[Usage] Question about Distributed Training

ImahnShekhzadeh commented 1 month ago

Hi,

Thanks for this repo! In the documentation, you have the following usage example:

# All four GPUs are measured simultaneously.
monitor = ZeusMonitor(gpu_indices=[0,1,2,3])

# Measure total time and energy within the window.
monitor.begin_window("training")
for e in range(100):

    # Measurement windows can arbitrarily be overlapped.
    monitor.begin_window("epoch")
    for x, y in train_dataloader:
        y_hat = model(x)
        loss = criterion(y, y_hat)
        loss.backward()
        optim.step()
    measurement = monitor.end_window("epoch")
    print(f"Epoch {e}: {measurement.time} s, {measurement.total_energy} J")

measurement = monitor.end_window("training")

When using distributed data parallel, the training loop is actually executed four times if we have four GPUs, where the training is each time spawned on a different GPU. In this case, should the line

monitor = ZeusMonitor(gpu_indices=[0,1,2,3])

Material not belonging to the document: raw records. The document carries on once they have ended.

(** C3: during a load every name of the module is stored exactly once, and
    [setup] performs no store at all: whatever the argument, and whether it
    returns or raises, it leaves the whole namespace, hence every
    configuration value, as it found it. *)
Theorem fields_assigned_once_never_mutated (s : state) (app : value) :
  stored_names (trace (conf_py fresh).2) = config_fields ∧
  NoDup config_fields ∧
  stored_names (trace (conf_py s).2) = stored_names (trace s) ++ config_fields ∧
  globals (setup app s).2 = globals s ∧
  stored_names (trace (setup app s).2) = stored_names (trace s) ∧
  Forall (λ x, globals (setup app (conf_py s).2).2 !! x = config_value s x)
         config_fields.
Proof.
  split; [reflexivity|]. split; [apply config_fields_NoDup|].
  split; [|split; [apply setup_globals|split; [apply setup_stored_names|]]].
  - rewrite conf_py_run. cbn [snd trace]. unfold config_fields.
    generalize load_trace as t'.
    induction (trace s) as [|[name v|l m args] t IH]; intros t'; simpl;
      [reflexivity|f_equal; apply IH|apply IH].
  - apply Forall_forall. intros x _. by rewrite setup_globals.
Qed.

(** * The configuration values *)

(** A name bound by the module has, from every initial state, the value a
    load into the empty namespace gives it; that one is computed. *)
Ltac is_field := apply (bool_decide_unpack _); by vm_compute.

Lemma lookup_field (s : state) (x : string) (v : value) :
  x ∈ config_fields → load_globals !! x = Some v → config_value s x = Some v.
Proof. intros Hx Hv. by rewrite config_value_load. Qed.

Ltac field_value := apply lookup_field; [is_field | by vm_compute].

(** C5: [extensions] is the list of these seven plugin names, in the order
    in which the file writes them. *)
Theorem extensions_value (s : state) :
  config_value s "extensions" = Some (VList [
    VStr "sphinx.ext.autodoc";
    VStr "sphinx.ext.viewcode";
    VStr "sphinx.ext.napoleon";
    VStr "sphinx.ext.intersphinx";
    VStr "sphinx_copybutton";
    VStr "sphinx_design";
    VStr "myst_parser"]).
Proof. field_value. Qed.

(** C6: [source_suffix] is a dictionary with the two keys '.rst' and '.md',
    bound to 'restructuredtext' and 'markdown', and no other key. *)
Theorem source_suffix_value (s : state) :
  ∃ d : gmap string value,
    config_value s "source_suffix" = Some (VDict d) ∧
    d !! ".rst" = Some (VStr "restructuredtext") ∧
    d !! ".md" = Some (VStr "markdown") ∧
    dom d = {[ ".rst"; ".md" ]} ∧
    size d = 2.
Proof.
  eexists. split; [field_value|].
  repeat split; by vm_compute.
Qed.

(** C7: [intersphinx_mapping] is a dictionary with the single key 'python',
    bound to the pair of the documentation URL and [None]. *)
Theorem intersphinx_mapping_value (s : state) :
  ∃ d : gmap string value,
    config_value s "intersphinx_mapping" = Some (VDict d) ∧
    d = {[ "python" := VTuple [VStr "https://docs.python.org/3"; VNone] ]} ∧
    dom d = {[ "python" ]} ∧
    size d = 1.
Proof.
  eexists. split; [field_value|].
  repeat split; by vm_compute.
Qed.
Lemma is_double_Z z : Z.abs z ≤ 2 ^ 53 → is_double (Qc_of_Z z).
Proof.
  unfold is_double. change (2 ^ 53) with 9007199254740992.
  intros Hz. destruct (decide (Z.abs z = 9007199254740992)) as [Hz'|].
  - assert (z = 9007199254740992 ∨ z = -9007199254740992) as [->| ->] by lia.
    + exists 4503599627370496, 1. split; [|lia]. rewrite Z2Qc_pow2 by lia. done.
    + exists (-4503599627370496), 1. split; [|lia]. rewrite Z2Qc_pow2 by lia. done.
  - exists z, 0. split; [|lia]. by rewrite pow2_0, Qcmult_1_r.
Qed.

Lemma is_double_scale d j : is_double d → 0 ≤ j → is_double (d * pow2 j).
Proof.
  intros (m & k & -> & ? & ?) ?. exists m, (k + j). split; [|lia].
  by rewrite pow2_add, Qcmult_assoc.
Qed.

Lemma nearest_double d : is_double d → (0 < d)%Qc → nearest d = d.
Proof.
  intros (m & k & -> & Hm & Hk) Hd. apply nearest_dyadic; [|done].
  split; [|lia]. destruct (decide (0 < m)); [done|].
  apply Qclt_not_le in Hd. destruct Hd.
  rewrite <-(Qcmult_0_l (pow2 k)).
  apply Qcmult_le_mono_nonneg_r; [apply Qclt_le_weak, pow2_pos|].
  rewrite <-Z2Qc_inj_0, <-Z2Qc_inj_le. lia.
Qed.

Lemma is_double_nearest x : (0 < x)%Qc → is_double (nearest x).
Proof.
  intros Hx. destruct (nearest_form x Hx) as (m & Hm & ->).
  pose proof (quantum_ge x).
  destruct (decide (m = 2 ^ 53)) as [->|].
  - exists (2 ^ 52), (quantum x + 1). split; [|lia].
    rewrite pow2_add, (pow2_nonneg 1) by lia.
    replace (Qc_of_Z (2 ^ 53)) with (Qc_of_Z (2 ^ 52) * Qc_of_Z (2 ^ 1))%Qc
      by (by rewrite <-Z2Qc_inj_mul).
    ring.
  - exists m, (quantum x). split; [done|lia].
Qed.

be kept, or should the monitor be

monitor = ZeusMonitor(gpu_indices=[rank])  # `rank` describes current GPU

and then the final energy in Joule is multiplied by 4?

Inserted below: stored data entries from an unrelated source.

(** * Sermon Helper bridges: the Broadlink bridge and the Impress controller

    A shallow embedding of

      - [src-tauri/scripts/broadlink_bridge.py]  (discover / learn / send / test)
      - [src-tauri/sidecars/impress_controller.py]  (open / get_status)

    Both scripts are sequential Python programs whose interesting behaviour is
    the order of their calls into an external library (python-broadlink, UNO,
    the operating system) and what they print.  They are embedded as
    computations in a small monad that threads the state of the outside world,
    records every external call, sleep and printed JSON value in a trace, and
    distinguishes a normal return from a raised [Exception] and from
    [sys.exit]. *)

From Stdlib Require Import String Ascii ZArith NArith List Bool Lia Morphisms Setoid.
From Stdlib Require Import Hexadecimal HexadecimalString.
From Stdlib Require Decimal DecimalString.
From Stdlib.Strings Require Import Byte.
Import ListNotations.

Local Open Scope string_scope.
Local Open Scope list_scope.

Set Warnings "-register-all".

(* ================================================================== *)
(** * Python values used by the scripts *)
(* ================================================================== *)

Module Py.

(** Python [bytes]. *)
Definition bytes := list byte.

(** The value handed to [json.dumps].  A [dict] keeps insertion order, so an
    object is an association list. *)
Inductive json : Type :=
| JNull
| JBool (b : bool)
| JInt (z : Z)
| JStr (s : string)
| JArr (items : list json)
| JObj (fields : list (string * json)).

(** Exception classes the scripts tell apart.  Every value of [exn] is an
    instance of Python's [Exception]; [SystemExit] is not (it derives from
    [BaseException]) and is the [Exit] outcome below. *)
Inductive exn_class : Type :=
| StorageError      (* broadlink.exceptions.StorageError *)
| ReadError         (* broadlink.exceptions.ReadError *)
| SocketTimeout     (* socket.timeout *)
| ValueError
| OtherException.
(* ===== verification/RustStr.v ===== *)
(** * The parts of Rust's [str] and integer parsing the program uses

    A [str] is its UTF-8 bytes.  The patterns the program splits on are ASCII
    characters, for which splitting the bytes and splitting the characters is
    the same.  [parse_uint] is [str::parse::<uN>] in base 10, [dec] the
    [Display] of an unsigned integer. *)

From S2P Require Import Prelude.

(** ** Splitting *)

(** [s.split_once(c)] *)
Fixpoint split_once (c : byte) (s : bytes) : option (bytes * bytes) :=
  match s with
  | [] => None
  | x :: s =>
      if decide (x = c) then Some ([], s)
      else '(l, r) ← split_once c s; Some (x :: l, r)
  end.

(** [s.rsplit_once(c)] *)
Fixpoint rsplit_once (c : byte) (s : bytes) : option (bytes * bytes) :=
  match s with
  | [] => None
  | x :: s =>
      match rsplit_once c s with
      | Some (l, r) => Some (x :: l, r)
      | None => if decide (x = c) then Some ([], s) else None
      end
  end.

(** [s.rfind(c)]: the byte offset of the last occurrence. *)
Definition rfind (c : byte) (s : bytes) : option nat :=
  '(l, _) ← rsplit_once c s; Some (length l).

(** [s.split(c).collect()]: never empty. *)
Fixpoint split (c : byte) (s : bytes) : list bytes :=
  match s with
  | [] => [[]]
  | x :: s =>
      if decide (x = c) then [] :: split c s
      else match split c s with
           | [] => [[x]]
           | p :: ps => (x :: p) :: ps
           end
  end.

(** [s.splitn(n, c).collect()]: at most [n] pieces, the last one unsplit. *)
Fixpoint splitn (n : nat) (c : byte) (s : bytes) : list bytes :=
  match n with
  | O => []
  | S O => [s]
  | S n => match split_once c s with
           | Some (l, r) => l :: splitn n c r
           | None => [s]
           end
  end.

(** [pieces.join(sep)] *)
Fixpoint join (sep : bytes) (ps : list bytes) : bytes :=
  match ps with
  | [] => []
  | [p] => p
  | p :: ps => p ++ sep ++ join sep ps
  end.

(** [s.strip_prefix(p)] *)
Fixpoint strip_prefix (p s : bytes) : option bytes :=
  match p, s with
  | [], s => Some s
  | x :: p, y :: s => if decide (x = y) then strip_prefix p s else None
  | _ :: _, [] => None
  end.

(** [s.starts_with(p)] *)
Definition starts_with (p s : bytes) : bool := bool_decide (is_Some (strip_prefix p s)).

(** [s.contains([c1, ..])] *)
Definition contains_any (cs : list byte) (s : bytes) : bool :=
  existsb (fun b => bool_decide (b ∈ cs)) s.

(** [s.trim_end_matches([c1, ..])] *)
Fixpoint trim_end_matches (cs : list byte) (s : bytes) : bytes :=
  match s with
  | [] => []
  | x :: s =>
      match trim_end_matches cs s with
      | [] => if decide (x ∈ cs) then [] else [x]
      | r => x :: r
      end
  end.

(** ** UTF-8 *)

Definition cont (b : byte) : bool := (128 <=? u8 b) && (u8 b <? 192).
Definition in_range (lo hi : Z) (b : byte) : bool := (lo <=? u8 b) && (u8 b <=? hi).
Definition low6 (b : byte) : Z := Z.land (u8 b) 63.

Definition two_bytes (b0 b1 : byte) : bool := in_range 194 223 b0 && cont b1.

Definition three_bytes (b0 b1 b2 : byte) : bool :=
  ((u8 b0 =? 224) && in_range 160 191 b1
   || in_range 225 236 b0 && cont b1
   || (u8 b0 =? 237) && in_range 128 159 b1
   || in_range 238 239 b0 && cont b1) && cont b2.

Definition four_bytes (b0 b1 b2 b3 : byte) : bool :=
  ((u8 b0 =? 240) && in_range 144 191 b1
   || in_range 241 243 b0 && cont b1
   || (u8 b0 =? 244) && in_range 128 143 b1) && cont b2 && cont b3.

(** [std::str::from_utf8(s)] and the [chars()] of the result: the code points,
    or [None] when the bytes are not well-formed UTF-8. *)
Fixpoint utf8_chars (s : bytes) : option (list Z) :=
  match s with
  | [] => Some []
  | b0 :: s =>
      if u8 b0 <? 128 then cons (u8 b0) <$> utf8_chars s else
      match s with
      | [] => None
      | b1 :: s =>
          if two_bytes b0 b1 then
            cons (Z.land (u8 b0) 31 * 64 + low6 b1) <$> utf8_chars s else
          match s with
          | [] => None
          | b2 :: s =>
              if three_bytes b0 b1 b2 then
                cons (Z.land (u8 b0) 15 * 4096 + low6 b1 * 64 + low6 b2) <$> utf8_chars s else
              match s with
              | [] => None
              | b3 :: s =>
                  if four_bytes b0 b1 b2 b3 then
                    cons (Z.land (u8 b0) 7 * 262144 + low6 b1 * 4096 + low6 b2 * 64 + low6 b3)
                      <$> utf8_chars s
                  else None
              end
          end
      end
  end.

jaywonchung commented 1 month ago

Hi @ImahnShekhzadeh! There are a couple ways.

If you're using multiple GPUs on one node, you have have the rank 0 process measure all the GPUs. That is, giving a list of all GPU indices as gpu_indices. In this case, the measurement window for all GPUs are synchronized (i.e., the window begins and ends at the same time for every GPU in gpu_indices). For stuff like data parallel training, this should be what users want.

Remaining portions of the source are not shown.